* Instructions for the task *
Pull every line containing "None" out of the listing below.

* Dataset excerpts *
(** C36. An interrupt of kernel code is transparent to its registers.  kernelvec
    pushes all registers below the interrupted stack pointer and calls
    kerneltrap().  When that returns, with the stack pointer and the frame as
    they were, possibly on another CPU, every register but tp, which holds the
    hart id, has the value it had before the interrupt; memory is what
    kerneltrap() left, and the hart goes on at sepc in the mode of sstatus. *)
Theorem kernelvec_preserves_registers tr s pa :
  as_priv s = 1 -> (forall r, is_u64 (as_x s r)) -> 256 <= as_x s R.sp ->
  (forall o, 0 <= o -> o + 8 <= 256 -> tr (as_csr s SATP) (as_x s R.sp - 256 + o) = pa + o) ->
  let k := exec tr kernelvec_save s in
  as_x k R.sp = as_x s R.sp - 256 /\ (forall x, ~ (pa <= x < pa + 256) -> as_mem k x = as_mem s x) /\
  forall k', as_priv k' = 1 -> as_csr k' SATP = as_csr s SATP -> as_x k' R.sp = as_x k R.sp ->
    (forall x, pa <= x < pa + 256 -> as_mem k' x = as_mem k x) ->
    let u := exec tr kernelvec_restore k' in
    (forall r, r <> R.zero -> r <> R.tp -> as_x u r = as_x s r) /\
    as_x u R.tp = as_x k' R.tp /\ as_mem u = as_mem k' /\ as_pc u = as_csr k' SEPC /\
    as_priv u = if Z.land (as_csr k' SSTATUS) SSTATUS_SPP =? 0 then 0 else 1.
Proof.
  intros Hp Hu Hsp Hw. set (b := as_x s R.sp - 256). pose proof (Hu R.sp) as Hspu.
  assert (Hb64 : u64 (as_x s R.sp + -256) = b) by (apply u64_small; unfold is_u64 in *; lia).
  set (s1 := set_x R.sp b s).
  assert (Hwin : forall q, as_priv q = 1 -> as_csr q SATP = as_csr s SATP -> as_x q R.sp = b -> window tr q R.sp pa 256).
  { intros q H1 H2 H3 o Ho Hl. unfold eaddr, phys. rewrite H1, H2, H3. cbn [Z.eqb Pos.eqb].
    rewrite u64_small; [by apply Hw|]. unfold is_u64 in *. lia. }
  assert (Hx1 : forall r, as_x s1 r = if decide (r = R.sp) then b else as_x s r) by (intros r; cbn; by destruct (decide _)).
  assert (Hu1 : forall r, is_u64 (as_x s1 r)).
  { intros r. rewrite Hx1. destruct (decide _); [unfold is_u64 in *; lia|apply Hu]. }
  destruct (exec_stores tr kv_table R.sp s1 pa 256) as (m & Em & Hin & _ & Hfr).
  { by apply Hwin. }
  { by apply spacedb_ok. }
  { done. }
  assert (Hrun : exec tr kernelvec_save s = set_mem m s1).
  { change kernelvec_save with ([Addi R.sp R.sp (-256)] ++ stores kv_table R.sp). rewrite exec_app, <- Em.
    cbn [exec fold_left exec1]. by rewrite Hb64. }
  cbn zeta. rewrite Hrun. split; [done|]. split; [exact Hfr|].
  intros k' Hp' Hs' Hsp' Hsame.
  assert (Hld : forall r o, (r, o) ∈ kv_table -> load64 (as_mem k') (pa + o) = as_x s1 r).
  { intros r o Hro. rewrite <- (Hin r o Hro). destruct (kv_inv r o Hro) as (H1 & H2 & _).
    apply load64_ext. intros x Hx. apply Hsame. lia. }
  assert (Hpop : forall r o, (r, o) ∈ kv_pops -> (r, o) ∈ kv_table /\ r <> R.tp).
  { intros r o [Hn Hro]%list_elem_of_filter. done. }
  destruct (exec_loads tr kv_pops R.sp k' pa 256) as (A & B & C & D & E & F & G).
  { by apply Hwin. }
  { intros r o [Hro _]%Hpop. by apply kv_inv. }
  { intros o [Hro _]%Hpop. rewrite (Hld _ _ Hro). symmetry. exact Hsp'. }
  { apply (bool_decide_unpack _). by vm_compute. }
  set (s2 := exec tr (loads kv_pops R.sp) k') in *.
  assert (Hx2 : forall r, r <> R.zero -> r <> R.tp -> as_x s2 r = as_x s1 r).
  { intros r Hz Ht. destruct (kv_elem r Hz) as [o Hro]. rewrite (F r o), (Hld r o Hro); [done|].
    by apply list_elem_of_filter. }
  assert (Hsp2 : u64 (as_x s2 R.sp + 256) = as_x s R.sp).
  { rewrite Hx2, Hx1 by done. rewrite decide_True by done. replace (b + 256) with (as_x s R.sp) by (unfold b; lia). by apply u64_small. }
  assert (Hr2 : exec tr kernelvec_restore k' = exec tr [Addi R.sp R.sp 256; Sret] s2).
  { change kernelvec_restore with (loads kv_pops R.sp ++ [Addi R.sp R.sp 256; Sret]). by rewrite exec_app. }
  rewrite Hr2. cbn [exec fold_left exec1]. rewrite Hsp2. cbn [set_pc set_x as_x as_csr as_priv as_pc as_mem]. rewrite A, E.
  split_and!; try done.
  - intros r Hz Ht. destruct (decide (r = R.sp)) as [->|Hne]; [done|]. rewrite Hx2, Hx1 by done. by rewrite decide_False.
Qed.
==
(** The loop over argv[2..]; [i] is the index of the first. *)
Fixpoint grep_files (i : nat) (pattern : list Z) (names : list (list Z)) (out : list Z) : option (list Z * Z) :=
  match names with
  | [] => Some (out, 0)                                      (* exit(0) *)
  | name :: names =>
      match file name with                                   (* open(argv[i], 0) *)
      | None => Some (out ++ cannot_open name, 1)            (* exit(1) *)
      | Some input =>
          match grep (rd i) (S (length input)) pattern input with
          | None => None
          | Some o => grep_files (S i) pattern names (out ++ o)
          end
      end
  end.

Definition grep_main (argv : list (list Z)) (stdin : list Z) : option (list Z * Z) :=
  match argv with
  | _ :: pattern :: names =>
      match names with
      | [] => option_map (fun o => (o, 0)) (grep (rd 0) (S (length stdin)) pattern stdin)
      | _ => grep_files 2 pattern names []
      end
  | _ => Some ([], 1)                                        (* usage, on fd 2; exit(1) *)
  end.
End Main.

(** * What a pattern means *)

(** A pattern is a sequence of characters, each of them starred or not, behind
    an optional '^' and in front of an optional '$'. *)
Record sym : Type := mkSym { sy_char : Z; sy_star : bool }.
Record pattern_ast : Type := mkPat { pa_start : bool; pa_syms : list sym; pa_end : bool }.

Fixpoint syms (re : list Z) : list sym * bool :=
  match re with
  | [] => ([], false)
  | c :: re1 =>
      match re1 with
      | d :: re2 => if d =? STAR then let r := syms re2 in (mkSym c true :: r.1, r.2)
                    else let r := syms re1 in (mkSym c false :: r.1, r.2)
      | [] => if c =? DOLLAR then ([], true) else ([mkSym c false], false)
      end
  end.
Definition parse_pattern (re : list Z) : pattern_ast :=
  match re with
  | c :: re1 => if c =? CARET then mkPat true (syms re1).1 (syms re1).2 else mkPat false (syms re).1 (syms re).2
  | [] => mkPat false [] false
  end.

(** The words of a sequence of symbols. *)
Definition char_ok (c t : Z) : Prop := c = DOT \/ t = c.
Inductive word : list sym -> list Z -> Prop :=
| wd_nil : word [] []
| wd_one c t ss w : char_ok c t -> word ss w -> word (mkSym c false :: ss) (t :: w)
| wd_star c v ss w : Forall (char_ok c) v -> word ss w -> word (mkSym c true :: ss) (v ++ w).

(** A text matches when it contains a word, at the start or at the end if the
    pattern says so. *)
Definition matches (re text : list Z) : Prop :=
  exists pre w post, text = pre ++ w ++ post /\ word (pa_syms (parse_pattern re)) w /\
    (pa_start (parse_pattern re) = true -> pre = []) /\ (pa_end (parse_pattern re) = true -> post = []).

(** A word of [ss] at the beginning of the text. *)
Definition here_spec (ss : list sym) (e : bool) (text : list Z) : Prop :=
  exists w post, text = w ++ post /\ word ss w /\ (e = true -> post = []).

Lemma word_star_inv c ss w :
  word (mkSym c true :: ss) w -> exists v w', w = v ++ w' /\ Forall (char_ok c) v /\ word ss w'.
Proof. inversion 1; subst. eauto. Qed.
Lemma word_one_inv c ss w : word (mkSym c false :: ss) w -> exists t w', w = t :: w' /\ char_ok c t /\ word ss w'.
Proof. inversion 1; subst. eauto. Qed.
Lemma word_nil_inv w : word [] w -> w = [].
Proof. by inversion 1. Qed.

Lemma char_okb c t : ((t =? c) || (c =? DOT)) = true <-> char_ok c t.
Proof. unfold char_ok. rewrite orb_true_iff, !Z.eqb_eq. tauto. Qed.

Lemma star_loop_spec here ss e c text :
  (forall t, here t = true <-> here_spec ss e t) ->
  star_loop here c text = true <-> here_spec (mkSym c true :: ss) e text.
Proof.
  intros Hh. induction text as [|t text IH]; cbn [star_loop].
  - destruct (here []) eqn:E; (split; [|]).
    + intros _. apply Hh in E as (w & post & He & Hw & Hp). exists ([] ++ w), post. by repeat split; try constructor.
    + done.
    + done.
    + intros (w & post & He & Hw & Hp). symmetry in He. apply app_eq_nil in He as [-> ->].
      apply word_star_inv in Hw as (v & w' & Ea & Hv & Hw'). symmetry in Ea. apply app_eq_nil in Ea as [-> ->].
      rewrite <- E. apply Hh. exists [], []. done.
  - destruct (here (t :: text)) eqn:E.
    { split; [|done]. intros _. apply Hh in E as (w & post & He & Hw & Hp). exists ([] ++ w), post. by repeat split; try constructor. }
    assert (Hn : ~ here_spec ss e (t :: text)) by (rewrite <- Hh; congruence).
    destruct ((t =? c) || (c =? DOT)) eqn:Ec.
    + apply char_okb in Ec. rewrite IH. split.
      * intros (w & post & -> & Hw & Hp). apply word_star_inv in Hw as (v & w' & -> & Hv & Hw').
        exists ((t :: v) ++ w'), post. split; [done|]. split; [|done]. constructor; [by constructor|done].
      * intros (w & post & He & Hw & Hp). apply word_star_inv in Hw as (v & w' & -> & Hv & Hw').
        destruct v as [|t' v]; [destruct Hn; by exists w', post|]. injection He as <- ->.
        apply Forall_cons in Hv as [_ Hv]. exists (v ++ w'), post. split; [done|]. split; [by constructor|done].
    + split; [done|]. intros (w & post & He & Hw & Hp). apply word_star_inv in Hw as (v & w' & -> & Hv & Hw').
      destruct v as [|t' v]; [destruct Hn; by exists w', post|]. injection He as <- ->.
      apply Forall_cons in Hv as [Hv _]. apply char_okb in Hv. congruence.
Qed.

* Exercise answer *
      | None => Some (out ++ cannot_open name, 1)            (* exit(1) *)
          | None => None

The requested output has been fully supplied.